Stored data entries:
[Start of section]

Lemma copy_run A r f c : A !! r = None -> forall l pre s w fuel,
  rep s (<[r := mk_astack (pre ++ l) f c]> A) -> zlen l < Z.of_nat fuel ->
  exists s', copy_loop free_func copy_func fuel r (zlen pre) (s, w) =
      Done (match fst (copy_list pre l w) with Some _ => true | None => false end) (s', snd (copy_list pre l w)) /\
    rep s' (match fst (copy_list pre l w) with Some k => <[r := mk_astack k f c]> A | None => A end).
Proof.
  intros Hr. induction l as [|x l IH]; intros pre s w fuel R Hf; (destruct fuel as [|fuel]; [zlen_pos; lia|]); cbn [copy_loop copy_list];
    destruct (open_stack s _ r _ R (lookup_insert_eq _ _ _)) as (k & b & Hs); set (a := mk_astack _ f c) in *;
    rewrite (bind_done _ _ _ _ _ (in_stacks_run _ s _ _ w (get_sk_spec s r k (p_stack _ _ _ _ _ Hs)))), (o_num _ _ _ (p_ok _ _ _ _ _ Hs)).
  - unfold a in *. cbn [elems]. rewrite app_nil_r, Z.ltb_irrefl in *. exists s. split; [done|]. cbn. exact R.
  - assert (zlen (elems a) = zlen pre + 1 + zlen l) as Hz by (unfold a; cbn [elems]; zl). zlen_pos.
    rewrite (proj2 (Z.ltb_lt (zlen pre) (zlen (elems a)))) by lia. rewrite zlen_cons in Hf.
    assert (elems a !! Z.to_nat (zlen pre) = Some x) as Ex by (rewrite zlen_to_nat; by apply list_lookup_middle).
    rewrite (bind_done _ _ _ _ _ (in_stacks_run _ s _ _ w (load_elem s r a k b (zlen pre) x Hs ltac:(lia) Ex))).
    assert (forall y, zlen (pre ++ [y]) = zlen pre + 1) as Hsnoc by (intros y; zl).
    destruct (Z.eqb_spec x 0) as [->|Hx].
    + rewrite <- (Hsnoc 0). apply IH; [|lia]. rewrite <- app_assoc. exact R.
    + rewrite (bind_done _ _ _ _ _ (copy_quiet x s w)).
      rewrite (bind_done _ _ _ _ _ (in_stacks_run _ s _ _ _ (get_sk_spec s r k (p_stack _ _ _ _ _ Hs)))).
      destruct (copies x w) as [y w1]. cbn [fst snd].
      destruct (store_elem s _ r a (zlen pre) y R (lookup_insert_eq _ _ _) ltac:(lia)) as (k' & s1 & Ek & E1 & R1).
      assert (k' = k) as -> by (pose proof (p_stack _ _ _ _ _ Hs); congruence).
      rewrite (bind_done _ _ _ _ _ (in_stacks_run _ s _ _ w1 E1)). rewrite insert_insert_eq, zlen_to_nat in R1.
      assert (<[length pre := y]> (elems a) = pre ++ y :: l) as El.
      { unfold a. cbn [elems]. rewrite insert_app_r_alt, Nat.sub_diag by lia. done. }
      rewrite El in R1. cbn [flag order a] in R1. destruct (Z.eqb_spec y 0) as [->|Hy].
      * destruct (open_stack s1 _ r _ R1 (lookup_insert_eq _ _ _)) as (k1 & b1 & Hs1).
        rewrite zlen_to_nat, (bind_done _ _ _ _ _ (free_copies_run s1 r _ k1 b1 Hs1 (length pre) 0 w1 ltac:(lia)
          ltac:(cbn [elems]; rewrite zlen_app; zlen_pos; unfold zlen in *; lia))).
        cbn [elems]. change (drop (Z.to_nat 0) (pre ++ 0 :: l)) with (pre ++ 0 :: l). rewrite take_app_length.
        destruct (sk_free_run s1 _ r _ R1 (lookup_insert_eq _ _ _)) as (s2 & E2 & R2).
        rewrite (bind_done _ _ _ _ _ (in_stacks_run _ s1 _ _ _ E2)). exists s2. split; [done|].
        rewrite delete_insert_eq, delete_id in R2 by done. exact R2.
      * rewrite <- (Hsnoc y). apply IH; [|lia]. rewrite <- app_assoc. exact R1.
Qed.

[End of section]
[Start of section]

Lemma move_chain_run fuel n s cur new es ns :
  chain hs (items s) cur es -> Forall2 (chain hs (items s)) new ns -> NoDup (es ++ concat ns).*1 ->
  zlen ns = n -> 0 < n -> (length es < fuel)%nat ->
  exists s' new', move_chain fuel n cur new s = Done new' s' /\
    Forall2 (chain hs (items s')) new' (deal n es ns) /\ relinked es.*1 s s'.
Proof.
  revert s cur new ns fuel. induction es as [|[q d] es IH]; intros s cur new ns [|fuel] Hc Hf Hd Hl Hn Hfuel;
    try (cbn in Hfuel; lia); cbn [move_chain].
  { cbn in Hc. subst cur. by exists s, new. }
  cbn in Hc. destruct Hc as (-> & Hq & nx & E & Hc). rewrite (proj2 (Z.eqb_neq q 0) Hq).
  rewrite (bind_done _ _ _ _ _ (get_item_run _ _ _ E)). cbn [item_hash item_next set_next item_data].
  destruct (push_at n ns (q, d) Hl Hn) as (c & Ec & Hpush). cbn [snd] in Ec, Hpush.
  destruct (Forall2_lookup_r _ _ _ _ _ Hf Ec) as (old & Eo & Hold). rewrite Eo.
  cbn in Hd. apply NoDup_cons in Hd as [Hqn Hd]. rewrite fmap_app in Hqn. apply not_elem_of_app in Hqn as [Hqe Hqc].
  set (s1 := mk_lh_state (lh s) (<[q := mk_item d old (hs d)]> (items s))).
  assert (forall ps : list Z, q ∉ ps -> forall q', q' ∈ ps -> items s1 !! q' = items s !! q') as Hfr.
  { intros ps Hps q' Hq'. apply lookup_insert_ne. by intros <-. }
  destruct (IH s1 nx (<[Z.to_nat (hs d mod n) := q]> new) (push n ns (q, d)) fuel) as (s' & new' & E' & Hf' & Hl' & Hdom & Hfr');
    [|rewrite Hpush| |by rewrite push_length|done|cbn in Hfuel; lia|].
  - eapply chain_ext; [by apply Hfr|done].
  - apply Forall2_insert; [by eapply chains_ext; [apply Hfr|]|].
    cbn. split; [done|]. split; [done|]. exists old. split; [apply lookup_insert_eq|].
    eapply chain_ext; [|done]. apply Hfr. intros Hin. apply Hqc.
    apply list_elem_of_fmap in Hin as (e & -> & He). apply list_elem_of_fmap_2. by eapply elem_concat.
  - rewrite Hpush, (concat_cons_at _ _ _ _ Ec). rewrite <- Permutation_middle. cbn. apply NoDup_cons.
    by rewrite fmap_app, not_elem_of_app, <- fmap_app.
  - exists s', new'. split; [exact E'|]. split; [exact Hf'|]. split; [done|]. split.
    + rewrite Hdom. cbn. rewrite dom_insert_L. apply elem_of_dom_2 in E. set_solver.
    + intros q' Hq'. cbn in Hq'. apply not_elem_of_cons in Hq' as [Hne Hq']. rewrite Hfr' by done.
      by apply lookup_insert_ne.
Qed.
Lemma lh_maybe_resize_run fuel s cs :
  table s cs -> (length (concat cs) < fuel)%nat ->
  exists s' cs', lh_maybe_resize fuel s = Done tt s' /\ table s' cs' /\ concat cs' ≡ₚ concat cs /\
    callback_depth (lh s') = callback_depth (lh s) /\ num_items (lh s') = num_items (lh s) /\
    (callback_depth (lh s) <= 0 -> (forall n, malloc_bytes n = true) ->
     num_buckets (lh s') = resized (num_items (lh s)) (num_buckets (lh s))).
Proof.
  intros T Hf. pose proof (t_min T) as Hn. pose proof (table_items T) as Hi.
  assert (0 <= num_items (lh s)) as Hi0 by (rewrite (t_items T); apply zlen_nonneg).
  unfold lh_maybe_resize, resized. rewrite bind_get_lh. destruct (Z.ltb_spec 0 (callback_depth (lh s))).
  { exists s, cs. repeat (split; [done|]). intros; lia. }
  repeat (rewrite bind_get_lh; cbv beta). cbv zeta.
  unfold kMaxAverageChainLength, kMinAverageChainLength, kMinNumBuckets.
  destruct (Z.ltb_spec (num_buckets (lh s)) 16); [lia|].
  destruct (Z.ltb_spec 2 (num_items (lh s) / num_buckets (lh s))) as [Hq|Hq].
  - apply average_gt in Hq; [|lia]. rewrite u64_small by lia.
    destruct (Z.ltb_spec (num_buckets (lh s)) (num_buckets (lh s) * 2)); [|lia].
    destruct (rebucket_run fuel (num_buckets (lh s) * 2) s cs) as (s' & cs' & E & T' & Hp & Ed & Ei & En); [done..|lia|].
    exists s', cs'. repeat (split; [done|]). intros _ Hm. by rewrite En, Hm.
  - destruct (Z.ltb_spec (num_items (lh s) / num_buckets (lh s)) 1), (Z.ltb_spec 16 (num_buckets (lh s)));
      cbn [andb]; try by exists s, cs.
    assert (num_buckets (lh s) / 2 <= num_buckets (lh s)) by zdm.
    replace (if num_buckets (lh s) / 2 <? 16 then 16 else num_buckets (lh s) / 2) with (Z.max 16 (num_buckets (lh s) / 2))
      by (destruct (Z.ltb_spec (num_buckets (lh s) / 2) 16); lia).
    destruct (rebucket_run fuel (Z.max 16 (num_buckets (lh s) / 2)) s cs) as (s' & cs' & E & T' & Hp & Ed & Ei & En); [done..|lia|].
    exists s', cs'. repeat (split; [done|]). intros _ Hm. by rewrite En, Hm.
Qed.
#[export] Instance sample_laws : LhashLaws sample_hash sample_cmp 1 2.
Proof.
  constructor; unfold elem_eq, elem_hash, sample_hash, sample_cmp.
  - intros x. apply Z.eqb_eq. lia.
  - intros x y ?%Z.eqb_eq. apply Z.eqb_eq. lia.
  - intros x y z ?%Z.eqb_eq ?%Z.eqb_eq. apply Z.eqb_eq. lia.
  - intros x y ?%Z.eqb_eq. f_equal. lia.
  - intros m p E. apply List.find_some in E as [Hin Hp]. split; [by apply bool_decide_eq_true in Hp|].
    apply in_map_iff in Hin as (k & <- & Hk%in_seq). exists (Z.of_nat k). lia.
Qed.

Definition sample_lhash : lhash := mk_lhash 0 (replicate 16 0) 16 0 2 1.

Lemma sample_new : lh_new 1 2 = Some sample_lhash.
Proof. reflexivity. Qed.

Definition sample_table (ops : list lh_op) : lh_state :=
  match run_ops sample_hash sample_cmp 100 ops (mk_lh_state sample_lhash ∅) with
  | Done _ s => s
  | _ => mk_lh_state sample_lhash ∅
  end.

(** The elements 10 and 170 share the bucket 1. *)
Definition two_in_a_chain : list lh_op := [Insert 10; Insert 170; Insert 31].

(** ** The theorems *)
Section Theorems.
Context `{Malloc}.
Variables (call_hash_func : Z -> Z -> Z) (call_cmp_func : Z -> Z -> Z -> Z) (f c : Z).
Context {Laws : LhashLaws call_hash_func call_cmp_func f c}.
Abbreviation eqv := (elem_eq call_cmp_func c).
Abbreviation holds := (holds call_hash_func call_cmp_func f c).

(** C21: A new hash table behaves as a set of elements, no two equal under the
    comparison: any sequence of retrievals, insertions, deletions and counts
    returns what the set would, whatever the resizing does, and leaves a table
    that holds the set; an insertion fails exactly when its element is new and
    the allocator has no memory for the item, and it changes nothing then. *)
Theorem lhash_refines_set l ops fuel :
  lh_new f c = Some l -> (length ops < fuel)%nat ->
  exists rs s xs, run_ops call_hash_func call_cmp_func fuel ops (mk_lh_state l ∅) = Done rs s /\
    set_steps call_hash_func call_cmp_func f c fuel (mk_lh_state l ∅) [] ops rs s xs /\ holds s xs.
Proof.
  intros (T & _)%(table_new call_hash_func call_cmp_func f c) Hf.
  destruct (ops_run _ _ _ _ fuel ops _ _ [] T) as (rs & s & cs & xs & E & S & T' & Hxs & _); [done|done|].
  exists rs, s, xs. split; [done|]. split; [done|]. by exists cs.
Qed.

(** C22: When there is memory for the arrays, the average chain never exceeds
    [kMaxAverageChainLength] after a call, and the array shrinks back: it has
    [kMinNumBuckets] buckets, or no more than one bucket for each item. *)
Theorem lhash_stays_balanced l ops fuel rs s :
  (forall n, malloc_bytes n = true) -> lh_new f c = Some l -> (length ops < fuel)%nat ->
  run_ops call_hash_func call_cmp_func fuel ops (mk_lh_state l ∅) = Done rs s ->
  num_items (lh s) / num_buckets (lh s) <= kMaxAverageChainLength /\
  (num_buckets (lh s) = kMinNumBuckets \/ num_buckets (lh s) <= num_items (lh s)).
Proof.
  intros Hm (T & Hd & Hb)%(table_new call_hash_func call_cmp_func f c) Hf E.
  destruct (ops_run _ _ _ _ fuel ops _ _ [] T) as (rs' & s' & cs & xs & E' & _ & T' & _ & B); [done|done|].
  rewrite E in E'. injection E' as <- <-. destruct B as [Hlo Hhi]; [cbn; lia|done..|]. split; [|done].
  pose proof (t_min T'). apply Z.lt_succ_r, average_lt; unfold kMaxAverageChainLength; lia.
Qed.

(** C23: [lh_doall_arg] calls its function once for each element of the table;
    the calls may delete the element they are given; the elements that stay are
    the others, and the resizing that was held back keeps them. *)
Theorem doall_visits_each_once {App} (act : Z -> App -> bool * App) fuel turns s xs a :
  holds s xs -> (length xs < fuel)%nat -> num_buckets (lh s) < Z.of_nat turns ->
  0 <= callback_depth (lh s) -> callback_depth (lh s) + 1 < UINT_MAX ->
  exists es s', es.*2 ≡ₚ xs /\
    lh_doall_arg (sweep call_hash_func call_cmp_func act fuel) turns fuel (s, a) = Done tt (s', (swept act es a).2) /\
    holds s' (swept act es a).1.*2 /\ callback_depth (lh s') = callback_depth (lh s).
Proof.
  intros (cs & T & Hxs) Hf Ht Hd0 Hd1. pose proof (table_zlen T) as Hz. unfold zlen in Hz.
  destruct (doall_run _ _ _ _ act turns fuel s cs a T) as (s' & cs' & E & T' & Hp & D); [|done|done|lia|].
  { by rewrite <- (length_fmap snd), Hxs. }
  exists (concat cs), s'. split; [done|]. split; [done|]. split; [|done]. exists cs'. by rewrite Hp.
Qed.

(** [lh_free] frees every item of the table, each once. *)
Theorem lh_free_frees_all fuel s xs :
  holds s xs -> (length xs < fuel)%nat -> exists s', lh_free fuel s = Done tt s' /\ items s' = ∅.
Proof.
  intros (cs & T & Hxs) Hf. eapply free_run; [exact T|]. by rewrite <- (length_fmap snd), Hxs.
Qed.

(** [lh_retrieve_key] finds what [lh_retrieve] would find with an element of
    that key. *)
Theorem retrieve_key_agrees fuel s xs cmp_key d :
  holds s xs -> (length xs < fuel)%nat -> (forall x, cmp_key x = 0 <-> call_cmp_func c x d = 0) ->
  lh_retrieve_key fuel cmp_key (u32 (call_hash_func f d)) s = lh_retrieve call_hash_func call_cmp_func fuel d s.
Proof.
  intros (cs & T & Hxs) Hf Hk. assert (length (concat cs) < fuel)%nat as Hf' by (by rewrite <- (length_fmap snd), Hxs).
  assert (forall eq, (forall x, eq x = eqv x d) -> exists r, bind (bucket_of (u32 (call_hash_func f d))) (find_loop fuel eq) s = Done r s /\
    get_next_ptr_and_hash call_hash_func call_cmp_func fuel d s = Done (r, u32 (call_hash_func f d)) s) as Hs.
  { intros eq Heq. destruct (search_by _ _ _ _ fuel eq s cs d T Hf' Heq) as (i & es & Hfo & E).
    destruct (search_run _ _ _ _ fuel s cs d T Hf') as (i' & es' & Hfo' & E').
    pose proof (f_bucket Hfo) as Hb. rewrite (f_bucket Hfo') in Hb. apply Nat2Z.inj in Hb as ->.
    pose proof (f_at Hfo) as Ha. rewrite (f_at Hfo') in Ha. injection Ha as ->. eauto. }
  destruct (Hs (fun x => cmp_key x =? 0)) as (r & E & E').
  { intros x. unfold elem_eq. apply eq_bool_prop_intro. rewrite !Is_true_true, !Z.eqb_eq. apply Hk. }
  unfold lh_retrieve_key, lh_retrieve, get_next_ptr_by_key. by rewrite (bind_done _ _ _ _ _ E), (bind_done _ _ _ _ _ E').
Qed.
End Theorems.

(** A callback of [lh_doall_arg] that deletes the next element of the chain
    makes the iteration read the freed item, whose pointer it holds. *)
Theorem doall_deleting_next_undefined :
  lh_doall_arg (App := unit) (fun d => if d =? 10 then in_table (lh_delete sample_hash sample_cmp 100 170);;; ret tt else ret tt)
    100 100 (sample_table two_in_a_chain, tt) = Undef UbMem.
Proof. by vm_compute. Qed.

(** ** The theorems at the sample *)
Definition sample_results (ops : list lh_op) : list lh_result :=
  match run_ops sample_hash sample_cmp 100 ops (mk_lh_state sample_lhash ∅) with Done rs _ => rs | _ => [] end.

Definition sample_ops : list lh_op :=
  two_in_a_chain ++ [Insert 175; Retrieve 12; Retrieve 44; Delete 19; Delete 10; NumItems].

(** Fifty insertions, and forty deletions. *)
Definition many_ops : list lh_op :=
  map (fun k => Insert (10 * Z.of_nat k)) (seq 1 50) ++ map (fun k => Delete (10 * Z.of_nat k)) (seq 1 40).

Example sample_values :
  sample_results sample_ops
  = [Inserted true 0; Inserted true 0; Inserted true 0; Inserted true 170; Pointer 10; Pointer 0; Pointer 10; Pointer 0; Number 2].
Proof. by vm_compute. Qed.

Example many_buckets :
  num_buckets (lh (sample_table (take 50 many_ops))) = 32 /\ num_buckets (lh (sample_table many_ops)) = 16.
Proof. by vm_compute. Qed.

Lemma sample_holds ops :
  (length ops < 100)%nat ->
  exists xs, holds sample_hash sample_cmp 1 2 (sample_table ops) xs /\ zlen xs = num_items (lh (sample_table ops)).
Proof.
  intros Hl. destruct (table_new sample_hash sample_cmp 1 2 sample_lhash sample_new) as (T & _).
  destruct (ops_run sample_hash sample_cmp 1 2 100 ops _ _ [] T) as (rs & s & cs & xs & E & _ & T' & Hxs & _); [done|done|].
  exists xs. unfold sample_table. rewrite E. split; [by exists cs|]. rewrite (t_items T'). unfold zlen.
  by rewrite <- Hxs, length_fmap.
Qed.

[End of section]

Transcribe, exactly and without additions, the lines of the records above, beginning with the line that contains "Forall2 (chain hs (items s'))" and ending with the line that contains "in Hc. subst", both included.

    Forall2 (chain hs (items s')) new' (deal n es ns) /\ relinked es.*1 s s'.
Proof.
  revert s cur new ns fuel. induction es as [|[q d] es IH]; intros s cur new ns [|fuel] Hc Hf Hd Hl Hn Hfuel;
    try (cbn in Hfuel; lia); cbn [move_chain].
  { cbn in Hc. subst cur. by exists s, new. }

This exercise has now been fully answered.